Brasil passa para a segunda fase

Sidney Borges
O Brasil fez três, levou um e apanhou da falta de classe do adversário. Parecia um jogo fácil e quase acabou em tragédia. Elano saiu de campo em péssimo estado depois de receber uma entrada cavalar e sem propósito. O autor da deslealdade nem levou cartão amarelo. Na seqüência perdemos Kaká, expulso de campo. Não vai jogar contra Portugal. Vão mal na fita os franceses, o time é um desmantelo só e o bananão que apitou o jogo de hoje é fraco, não poderia estar na Copa do Mundo. Até gol de mão ele deixou passar. O juiz de Mali, que anulou o gol que daria a vitória aos Estados Unidos, também não. Apitou "mali".

Estou acompanhando o que vem saindo na mídia sobre o tema do momento, a necessidade de "Ficha Limpa" para registro de candidatura. Apesar de valer para a eleição deste ano, a lei tem brechas que manterão os "ficha-suja" em ação. O Brasil é a terra onde tudo pode, isto é, desde que haja dinheiro para cobrir honorários advocatícios.
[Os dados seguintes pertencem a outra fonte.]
Lemma maybe_drop_ne c q q' s : q ≠ q' → fs_entries (maybe_drop c q s) !! q' = fs_entries s !! q'.
Proof. intros. destruct c; [by apply drop_entry_lookup_ne|done]. Qed.
Lemma maybe_drop_dirs c q s : fs_dirs (maybe_drop c q s) = fs_dirs s.
Proof. by destruct c. Qed.
Lemma maybe_drop_wf c q s : fs_wf s → fs_wf (maybe_drop c q s).
Proof. destruct c; [apply drop_entry_wf|done]. Qed.
Lemma maybe_drop_content c q q' s : q ≠ q' → content (maybe_drop c q s) q' = content s q'.
Proof. intros. destruct c; [by apply drop_entry_content|done]. Qed.
Lemma maybe_drop_run (c : bool) q s :
  (if c then ignore (Remove healthy q) else mret ()) s = (Ok (), maybe_drop c q s).
Proof. destruct c; [apply Remove_healthy|done]. Qed.
Lemma maybe_drop_alias c q s a b : q ≠ a → q ≠ b → unaliased s a b → unaliased (maybe_drop c q s) a b.
Proof. intros Ha Hb H j. rewrite !maybe_drop_ne by done. apply H. Qed.

Lemma dir_on_way s : dir ∈ fs_dirs (with_dirs s).
Proof.
  cbn [with_dirs fs_dirs]. apply elem_of_union_r, elem_of_list_to_set. by eapply ancestors_self.
Qed.

(** The state after the packet itself is written. *)
Definition after_file (bs : list byte) (s : fs) : fs :=
  write_to file bs (maybe_drop (fl_rembad f) bad (with_dirs s)).

Lemma after_file_writable s :
  ready s → writable (maybe_drop (fl_rembad f) bad (with_dirs s)) file.
Proof.
  intros Hs. destruct names_distinct as (H1 & _). split_and!.
  - unfold file. rewrite (parent_join r dir segs) by done. rewrite maybe_drop_dirs. apply dir_on_way.
  - rewrite maybe_drop_dirs. apply Hs.
  - intros t. rewrite maybe_drop_ne by done. apply Hs.
Qed.

Lemma after_file_spec bs s :
  ready s →
  fs_wf (after_file bs s) ∧ content (after_file bs s) file = Some bs ∧
  fs_dirs (after_file bs s) = fs_dirs (with_dirs s) ∧
  (fl_rembad f = true → fs_entries (after_file bs s) !! bad = None) ∧
  (∀ q, q ≠ file → q ≠ bad → fs_entries (after_file bs s) !! q = fs_entries s !! q) ∧
  unaliased (after_file bs s) file xml.
Proof.
  intros Hs. destruct names_distinct as (H1 & H2 & _ & H4 & _). unfold after_file.
  pose proof (maybe_drop_wf (fl_rembad f) bad _ (with_dirs_wf s Hs)) as Hwf.
  assert (unaliased (maybe_drop (fl_rembad f) bad (with_dirs s)) file xml) as Ha.
  { apply maybe_drop_alias; [done..|apply Hs]. }
  split_and!.
  - apply write_to_wf; [done|]. by apply after_file_writable.
  - apply write_to_content.
  - by rewrite write_to_dirs, maybe_drop_dirs.
  - intros Hb. rewrite write_to_entries by done. rewrite Hb. simpl. by rewrite lookup_delete_eq.
  - intros q Hq1 Hq2. by rewrite write_to_entries, maybe_drop_ne by done.
  - intros j Hj. rewrite write_to_entries by done. by eapply write_to_regular.
Qed.
Definition tarstore_Store (t : tarstore) (i : Z) (p : HRPacket) (st : tar_state) : result (option error * tar_state) :=
  if negb (Can (Some (ts_Control t)) p) then Ok (None, st) else
  let k := cacheKey i p in
  match roller_of t k st with
  | (Some e, st) => Ok (Some e, st)
  | (None, st) =>
      match encodeRawPacket p with
      | Panic w => Panic w
      | Err e => Ok (Some e, st)
      | Ok buf =>
          match write_entry t k i p (Filename p) buf st with
          | (Some e, st) => Ok (Some e, st)
          | (None, st) =>
              match p with
              | Image _ _ _ => storeMetadata t k i p st
              | _ => Ok (None, st)
              end
          end
      end
  end.

(** Storing packets one after the other, whatever they return. *)
Fixpoint store_all (t : tarstore) (items : list (Z * HRPacket)) (st : tar_state) : result tar_state :=
  match items with
  | [] => Ok st
  | (i, p) :: items => match tarstore_Store t i p st with
                       | Ok (_, st) => store_all t items st
                       | Err e => Err e
                       | Panic w => Panic w
                       end
  end.

(** [NewHRDPStorage] (hrdp.go): the directory is checked, the format chosen,
    and a roller opened on the directory. *)
Record hrdpstore : Type := mkHrdpstore { hp_datadir : string; hp_vmu : bool }.

Definition NewHRDPStorage (o : Options) : io hrdpstore :=
  i ← Stat denied (so_Location o);
  match i with
  | IsRegular => io_fail (ErrNotDir (so_Location o))
  | IsDir =>
      vmu ← lift (hrdp_format (so_Format o));
      match Roll (so_Location o) with
      | Some e => io_fail e
      | None => mret (mkHrdpstore (so_Location o) vmu)
      end
  end.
Amanhã publicarei considerações do Dr. Salata, expert em legislação eleitoral. O texto, oportuno e esclarecedor, saiu no Estadão.

No mais tudo calmo em Ubatuba, calmo até demais. O frio veio e ameaçou ficar, mas hoje deu trégua aos torcedores. Churrascos, muitos churrascos, Ubatuba cheira a churrasco. Agora vou ver o Dunga resmungar na televisão, hoje ele esteve mais pra Zangado.